━━━ Data extracts

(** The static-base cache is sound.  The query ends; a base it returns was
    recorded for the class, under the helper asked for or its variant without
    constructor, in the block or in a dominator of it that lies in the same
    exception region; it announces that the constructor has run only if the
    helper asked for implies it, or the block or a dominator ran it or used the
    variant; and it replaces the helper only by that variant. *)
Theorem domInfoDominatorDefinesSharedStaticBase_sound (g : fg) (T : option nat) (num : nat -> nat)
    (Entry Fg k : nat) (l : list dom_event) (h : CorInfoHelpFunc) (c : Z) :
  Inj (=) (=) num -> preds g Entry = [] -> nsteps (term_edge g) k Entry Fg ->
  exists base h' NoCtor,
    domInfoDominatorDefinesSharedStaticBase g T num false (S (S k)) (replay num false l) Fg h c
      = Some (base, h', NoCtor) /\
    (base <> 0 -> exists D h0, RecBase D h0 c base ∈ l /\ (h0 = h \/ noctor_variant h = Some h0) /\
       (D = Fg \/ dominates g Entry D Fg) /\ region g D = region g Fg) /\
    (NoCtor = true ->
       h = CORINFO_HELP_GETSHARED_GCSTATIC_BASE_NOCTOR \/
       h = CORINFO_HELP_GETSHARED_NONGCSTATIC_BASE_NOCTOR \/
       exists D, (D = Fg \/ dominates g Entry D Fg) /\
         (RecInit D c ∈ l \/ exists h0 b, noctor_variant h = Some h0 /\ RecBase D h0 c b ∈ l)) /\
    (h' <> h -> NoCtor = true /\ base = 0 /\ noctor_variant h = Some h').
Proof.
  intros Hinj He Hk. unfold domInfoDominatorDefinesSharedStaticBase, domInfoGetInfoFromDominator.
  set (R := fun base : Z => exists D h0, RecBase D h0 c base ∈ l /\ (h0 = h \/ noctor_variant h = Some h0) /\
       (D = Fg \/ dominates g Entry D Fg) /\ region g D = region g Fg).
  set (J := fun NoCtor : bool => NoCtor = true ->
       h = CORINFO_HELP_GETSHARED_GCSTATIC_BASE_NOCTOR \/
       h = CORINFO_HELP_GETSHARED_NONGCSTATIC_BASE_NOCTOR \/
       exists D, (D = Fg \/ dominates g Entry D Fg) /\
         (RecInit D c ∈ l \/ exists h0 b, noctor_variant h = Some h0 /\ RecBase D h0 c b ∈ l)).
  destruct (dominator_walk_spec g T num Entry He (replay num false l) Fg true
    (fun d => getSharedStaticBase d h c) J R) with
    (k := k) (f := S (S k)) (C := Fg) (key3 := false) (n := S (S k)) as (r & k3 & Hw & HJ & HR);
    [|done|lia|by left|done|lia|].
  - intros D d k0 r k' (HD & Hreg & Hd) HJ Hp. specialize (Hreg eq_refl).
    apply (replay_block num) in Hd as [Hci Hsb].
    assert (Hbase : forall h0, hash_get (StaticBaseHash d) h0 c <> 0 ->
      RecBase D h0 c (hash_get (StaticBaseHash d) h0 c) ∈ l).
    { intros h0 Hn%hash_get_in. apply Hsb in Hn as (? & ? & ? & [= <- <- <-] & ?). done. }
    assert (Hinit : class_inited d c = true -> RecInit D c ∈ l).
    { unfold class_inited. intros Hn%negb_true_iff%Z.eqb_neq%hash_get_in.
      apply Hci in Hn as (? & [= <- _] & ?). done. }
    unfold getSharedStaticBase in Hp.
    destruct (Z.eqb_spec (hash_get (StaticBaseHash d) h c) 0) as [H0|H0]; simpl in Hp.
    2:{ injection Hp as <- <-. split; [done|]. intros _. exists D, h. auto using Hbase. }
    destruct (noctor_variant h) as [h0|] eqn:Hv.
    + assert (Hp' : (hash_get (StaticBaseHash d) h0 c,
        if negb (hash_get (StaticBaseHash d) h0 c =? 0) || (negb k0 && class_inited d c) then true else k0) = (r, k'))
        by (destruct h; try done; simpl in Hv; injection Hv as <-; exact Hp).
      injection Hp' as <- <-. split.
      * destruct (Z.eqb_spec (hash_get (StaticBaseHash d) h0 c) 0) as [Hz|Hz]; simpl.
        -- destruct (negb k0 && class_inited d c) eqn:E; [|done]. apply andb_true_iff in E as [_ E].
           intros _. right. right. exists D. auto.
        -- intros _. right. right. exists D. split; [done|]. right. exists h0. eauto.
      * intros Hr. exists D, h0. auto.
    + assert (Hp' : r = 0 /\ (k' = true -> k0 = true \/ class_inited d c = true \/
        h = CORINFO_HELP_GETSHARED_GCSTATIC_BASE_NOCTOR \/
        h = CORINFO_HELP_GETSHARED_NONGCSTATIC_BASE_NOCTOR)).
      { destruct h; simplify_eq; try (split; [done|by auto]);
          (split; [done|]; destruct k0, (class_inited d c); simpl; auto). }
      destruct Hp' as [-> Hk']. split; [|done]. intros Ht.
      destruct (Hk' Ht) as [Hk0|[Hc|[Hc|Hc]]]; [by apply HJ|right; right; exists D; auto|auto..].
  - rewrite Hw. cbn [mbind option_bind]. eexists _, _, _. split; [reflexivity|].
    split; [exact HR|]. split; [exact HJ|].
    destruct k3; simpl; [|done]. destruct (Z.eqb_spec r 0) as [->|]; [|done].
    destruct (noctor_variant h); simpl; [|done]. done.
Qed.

━━━━━━

# Task
Transcribe each entry exactly.

# Task output
(** The static-base cache is sound.  The query ends; a base it returns was
    recorded for the class, under the helper asked for or its variant without
    constructor, in the block or in a dominator of it that lies in the same
    exception region; it announces that the constructor has run only if the
    helper asked for implies it, or the block or a dominator ran it or used the
    variant; and it replaces the helper only by that variant. *)
Theorem domInfoDominatorDefinesSharedStaticBase_sound (g : fg) (T : option nat) (num : nat -> nat)
    (Entry Fg k : nat) (l : list dom_event) (h : CorInfoHelpFunc) (c : Z) :
  Inj (=) (=) num -> preds g Entry = [] -> nsteps (term_edge g) k Entry Fg ->
  exists base h' NoCtor,
    domInfoDominatorDefinesSharedStaticBase g T num false (S (S k)) (replay num false l) Fg h c
      = Some (base, h', NoCtor) /\
    (base <> 0 -> exists D h0, RecBase D h0 c base ∈ l /\ (h0 = h \/ noctor_variant h = Some h0) /\
       (D = Fg \/ dominates g Entry D Fg) /\ region g D = region g Fg) /\
    (NoCtor = true ->
       h = CORINFO_HELP_GETSHARED_GCSTATIC_BASE_NOCTOR \/
       h = CORINFO_HELP_GETSHARED_NONGCSTATIC_BASE_NOCTOR \/
       exists D, (D = Fg \/ dominates g Entry D Fg) /\
         (RecInit D c ∈ l \/ exists h0 b, noctor_variant h = Some h0 /\ RecBase D h0 c b ∈ l)) /\
    (h' <> h -> NoCtor = true /\ base = 0 /\ noctor_variant h = Some h').
Proof.
  intros Hinj He Hk. unfold domInfoDominatorDefinesSharedStaticBase, domInfoGetInfoFromDominator.
  set (R := fun base : Z => exists D h0, RecBase D h0 c base ∈ l /\ (h0 = h \/ noctor_variant h = Some h0) /\
       (D = Fg \/ dominates g Entry D Fg) /\ region g D = region g Fg).
  set (J := fun NoCtor : bool => NoCtor = true ->
       h = CORINFO_HELP_GETSHARED_GCSTATIC_BASE_NOCTOR \/
       h = CORINFO_HELP_GETSHARED_NONGCSTATIC_BASE_NOCTOR \/
       exists D, (D = Fg \/ dominates g Entry D Fg) /\
         (RecInit D c ∈ l \/ exists h0 b, noctor_variant h = Some h0 /\ RecBase D h0 c b ∈ l)).
  destruct (dominator_walk_spec g T num Entry He (replay num false l) Fg true
    (fun d => getSharedStaticBase d h c) J R) with
    (k := k) (f := S (S k)) (C := Fg) (key3 := false) (n := S (S k)) as (r & k3 & Hw & HJ & HR);
    [|done|lia|by left|done|lia|].
  - intros D d k0 r k' (HD & Hreg & Hd) HJ Hp. specialize (Hreg eq_refl).
    apply (replay_block num) in Hd as [Hci Hsb].
    assert (Hbase : forall h0, hash_get (StaticBaseHash d) h0 c <> 0 ->
      RecBase D h0 c (hash_get (StaticBaseHash d) h0 c) ∈ l).
    { intros h0 Hn%hash_get_in. apply Hsb in Hn as (? & ? & ? & [= <- <- <-] & ?). done. }
    assert (Hinit : class_inited d c = true -> RecInit D c ∈ l).
    { unfold class_inited. intros Hn%negb_true_iff%Z.eqb_neq%hash_get_in.
      apply Hci in Hn as (? & [= <- _] & ?). done. }
    unfold getSharedStaticBase in Hp.
    destruct (Z.eqb_spec (hash_get (StaticBaseHash d) h c) 0) as [H0|H0]; simpl in Hp.
    2:{ injection Hp as <- <-. split; [done|]. intros _. exists D, h. auto using Hbase. }
    destruct (noctor_variant h) as [h0|] eqn:Hv.
    + assert (Hp' : (hash_get (StaticBaseHash d) h0 c,
        if negb (hash_get (StaticBaseHash d) h0 c =? 0) || (negb k0 && class_inited d c) then true else k0) = (r, k'))
        by (destruct h; try done; simpl in Hv; injection Hv as <-; exact Hp).
      injection Hp' as <- <-. split.
      * destruct (Z.eqb_spec (hash_get (StaticBaseHash d) h0 c) 0) as [Hz|Hz]; simpl.
        -- destruct (negb k0 && class_inited d c) eqn:E; [|done]. apply andb_true_iff in E as [_ E].
           intros _. right. right. exists D. auto.
        -- intros _. right. right. exists D. split; [done|]. right. exists h0. eauto.
      * intros Hr. exists D, h0. auto.
    + assert (Hp' : r = 0 /\ (k' = true -> k0 = true \/ class_inited d c = true \/
        h = CORINFO_HELP_GETSHARED_GCSTATIC_BASE_NOCTOR \/
        h = CORINFO_HELP_GETSHARED_NONGCSTATIC_BASE_NOCTOR)).
      { destruct h; simplify_eq; try (split; [done|by auto]);
          (split; [done|]; destruct k0, (class_inited d c); simpl; auto). }
      destruct Hp' as [-> Hk']. split; [|done]. intros Ht.
      destruct (Hk' Ht) as [Hk0|[Hc|[Hc|Hc]]]; [by apply HJ|right; right; exists D; auto|auto..].
  - rewrite Hw. cbn [mbind option_bind]. eexists _, _, _. split; [reflexivity|].
    split; [exact HR|]. split; [exact HJ|].
    destruct k3; simpl; [|done]. destruct (Z.eqb_spec r 0) as [->|]; [|done].
    destruct (noctor_variant h); simpl; [|done]. done.
Qed.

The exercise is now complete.